[Collected data entries]
(* ===== verification/Wiscam.v ===== *)
(** * The settings of the REST server (wiscam-config.c)

    The REST server of the camera changes and lists the parameters of its groups.
    configs_update takes the query of a request, "name=value&name=value", apart in
    place, decodes the values (unescape), replaces the names of the interface by
    those of the files, and writes each parameter with [WriteParamStr];
    configs_list and configs_list_all print parameters as members of a JSON
    object. The buffer of the query is kept with its zero bytes and what is
    overwritten in it. *)

From stdpp Require Import prelude gmap strings pretty.
From S2P Require Import Prelude Pmsg ParamFile.

Local Open Scope c_scope.

(** The test for a failure, where there is none. *)
Ltac no_failure := match goal with |- context [decide (?x ≠ ?x)] => rewrite (decide_False (P := x ≠ x)) by (intros H'; by apply H') end.

(** ** Tables (wiscam-config.h) *)

Definition etc : list Z := $"/mnt/nuwicam/etc/".
Definition s_astrConfigFile : list (list Z) :=
  (λ f, etc ++ f) <$> [$"network_config"; $"stream_config"; $"nabtonat_config"; $"apmsg_config"; $"stamsg_config";
                       $"apstamsg_config"; $"wiscam.version"].
Definition g_astrGroupName : list (list Z) :=
  [$"wifi"; $"stream"; $"nabto"; $"apmsg"; $"stamsg"; $"apstamsg"; $"version"].
Definition g_astrWifiParam : list (list Z) :=
  [$"BOOTPROTO"; $"IPADDR"; $"GATEWAY"; $"SSID"; $"AUTH_MODE"; $"ENCRYPT_TYPE"; $"AUTH_KEY"; $"WPS_TRIG_KEY"; $"AP_IPADDR";
   $"AP_SSID"; $"AP_AUTH_MODE"; $"AP_ENCRYPT_TYPE"; $"AP_AUTH_KEY"; $"AP_CHANNEL"].
Definition g_astrStreamParam : list (list Z) :=
  [$"VINWIDTH"; $"VINHEIGHT"; $"JPEGENCWIDTH"; $"JPEGENCHEIGHT"; $"BITRATE"].
Definition g_astrNAbtoParam : list (list Z) := [$"nabto_id"; $"nabto_key"; $"nabto_uuid"].
Definition g_astrApMsgParam : list (list Z) :=
  [$"ap_ssid"; $"ap_key"; $"ap_bssid"; $"ap_ipaddr"; $"ap_channel"; $"ap_gateway"].
Definition g_astrStaMsgParam : list (list Z) := [$"sta_ssid"; $"sta_key"; $"sta_bssid"; $"sta_ipaddr"; $"sta_gateway"].
Definition g_astrParamGroup : list (list (list Z)) :=
  [g_astrWifiParam; g_astrStreamParam; g_astrNAbtoParam; g_astrApMsgParam; g_astrStaMsgParam;
   g_astrApMsgParam ++ g_astrStaMsgParam; [$"version"]].

(** The index of a group; -1 when there is none. *)
Fixpoint search_group (names : list (list Z)) (name : list Z) (i : Z) : Z :=
  match names with
  | [] => -1
  | n :: names => if decide (name = n) then i else search_group names name (i + 1)
  end.
Definition configs_search_groupname (name : list Z) : Z := search_group g_astrGroupName name 0.

(** ** Decoding of values *)

Definition hex_char_to_int (c : Z) : Z :=
  if decide (48 ≤ c ≤ 57) then c - 48
  else if decide (97 ≤ c ≤ 102) then c - 97 + 10
  else if decide (65 ≤ c ≤ 70) then c - 65 + 10
  else -1.

Fixpoint unescape_loop (fuel : nat) (buf : list Z) (length src dst : Z) : res (list Z * Z) :=
  if decide (src < length) then
    match fuel with
    | O => Fault OutOfFuel
    | S fuel =>
        c ← rd buf src;
        if decide (c ≠ 37) then
          buf ← wr buf dst c;
          unescape_loop fuel buf length (src + 1) (dst + 1)
        else if decide (src + 2 > length) then Ok (buf, -1)
        else
          h ← rd buf (src + 1);
          if decide (hex_char_to_int h = -1) then Ok (buf, -1) else
          buf ← wr buf dst (u8 (hex_char_to_int h * 16));
          l ← rd buf (src + 2);
          if decide (hex_char_to_int l = -1) then Ok (buf, -1) else
          x ← rd buf dst;
          buf ← wr buf dst (u8 (x + hex_char_to_int l));
          unescape_loop fuel buf length (src + 3) (dst + 1)
    end
  else buf ← wr buf dst 0; Ok (buf, 0).

(** In place, on a buffer with the string and its zero byte. *)
Definition unescape (buf : list Z) : res (list Z * Z) :=
  s ← cstr buf 0;
  unescape_loop (length buf) buf (zlen s) 0 0.

(** ** Taking a query apart *)

(** strtok_r from offset [i]: the token, where the search goes on, and the
    buffer with the delimiter overwritten. *)
Definition strtok_r (q : list Z) (i delim : Z) : res (option (Z * Z) * list Z) :=
  let i := i + span_len (λ c, c =? delim) (drop (Z.to_nat i) q) in
  c ← rd q i;
  if decide (c = 0) then Ok (None, q) else
  let e := i + span_len (λ c, negb ((c =? 0) || (c =? delim))) (drop (Z.to_nat i) q) in
  c ← rd q e;
  if decide (c = 0) then Ok (Some (i, e), q)
  else q ← wr q e 0; Ok (Some (i, e + 1), q).

(** strcpy to an offset of the buffer. *)
Definition strcpy_at (q : list Z) (i : Z) (s : list Z) : res (list Z) :=
  if decide (0 ≤ i ∧ i + zlen s < zlen q) then Ok (blit q i (s ++ [0])) else Fault OutOfBounds.

(** The names of the interface: what is written instead. *)
Definition wifi_names : list (list Z * list Z) :=
  [($"ap_ssid", $"AP_SSID"); ($"ap_key", $"AP_AUTH_KEY"); ($"ap_ipaddr", $"AP_IPADDR"); ($"ap_channel", $"AP_CHANNEL");
   ($"sta_ssid", $"SSID"); ($"sta_key", $"AUTH_KEY")].
Definition stream_names : list (list Z * list Z) :=
  [($"bitrate", $"BITRATE"); ($"vin_width", $"VINWIDTH"); ($"vin_height", $"VINHEIGHT");
   ($"jpegenc_width", $"JPEGENCWIDTH"); ($"jpegenc_height", $"JPEGENCHEIGHT")].
Definition find_name (t : list (list Z * list Z)) (name : list Z) : option (list Z) :=
  snd <$> (list_find (λ x, x.1 = name) t ≫= λ r, Some r.2).

(** The new name for a group; [None] where the code returns -1. *)
Definition file_name (group name : list Z) : option (list Z) :=
  if decide (group = $"wifi") then find_name wifi_names name
  else if decide (group = $"stream") then find_name stream_names name
  else Some name.

(** The writes before the parameter itself: a key comes with its encryption. *)
Definition before_writes (group name : list Z) : list (list Z * list Z) :=
  if decide (group = $"wifi" ∧ name = $"ap_key") then [($"AP_AUTH_MODE", $"WPA2PSK"); ($"AP_ENCRYPT_TYPE", $"AES")] else [].

(** Writes in order, up to the first that fails. *)
Fixpoint write_all (fs : fsys) (can_create : bool) (path : list Z) (l : list (list Z * list Z)) : res (fsys * Z) :=
  match l with
  | [] => Ok (fs, 0)
  | (n, v) :: l =>
      '(fs, r) ← WriteParamStr fs can_create path n v;
      if decide (r ≠ 0) then Ok (fs, -1) else write_all fs can_create path l
  end.

Section Update.
Context (can_create : bool) (group path : list Z).

(** One turn of the loop, for the token at [tok]. The [bool] says whether the
    loop goes on. *)
Definition update_token (fs : fsys) (q : list Z) (tok : Z) : res (fsys * list Z * Z * bool) :=
  '(t, q) ← strtok_r q tok 61;
  match t with
  | None => Fault NullDeref
  | Some (pParamName, _) =>
      name ← cstr q pParamName;
      v ← cstr q (pParamName + zlen name + 1);
      v ← sprintf_into 128 v;
      '(paramVal, r) ← unescape (v ++ [0]);
      if decide (r = -1) then Ok (fs, q, -1, false) else
      v ← cstr paramVal 0;
      match file_name group name with
      | None => Ok (fs, q, -1, false)
      | Some name' =>
          q ← (if decide (name' = name) then Ok q else strcpy_at q pParamName name');
          '(fs, r) ← write_all fs can_create path (before_writes group name);
          if decide (r ≠ 0) then Ok (fs, q, -1, false) else
          name' ← cstr q pParamName;
          '(fs, r) ← WriteParamStr fs can_create path name' v;
          if decide (r ≠ 0) then Ok (fs, q, -1, false) else Ok (fs, q, 0, true)
      end
  end.

Fixpoint update_loop (fuel : nat) (fs : fsys) (q : list Z) (save : Z) : res (fsys * Z) :=
  '(t, q) ← strtok_r q save 38;
  match t with
  | None => Ok (fs, 0)
  | Some (tok, save) =>
      match fuel with
      | O => Fault OutOfFuel
      | S fuel =>
          '(fs, q, r, go_on) ← update_token fs q tok;
          if (go_on : bool) then update_loop fuel fs q save else Ok (fs, r)
      end
  end.
End Update.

[What is required]
The answer should be an exact copy of the lines from the first line of the data through the line with "object. The buffer" and should contain nothing else.

[Written solution]
(* ===== verification/Wiscam.v ===== *)
(** * The settings of the REST server (wiscam-config.c)

    The REST server of the camera changes and lists the parameters of its groups.
    configs_update takes the query of a request, "name=value&name=value", apart in
    place, decodes the values (unescape), replaces the names of the interface by
    those of the files, and writes each parameter with [WriteParamStr];
    configs_list and configs_list_all print parameters as members of a JSON
    object. The buffer of the query is kept with its zero bytes and what is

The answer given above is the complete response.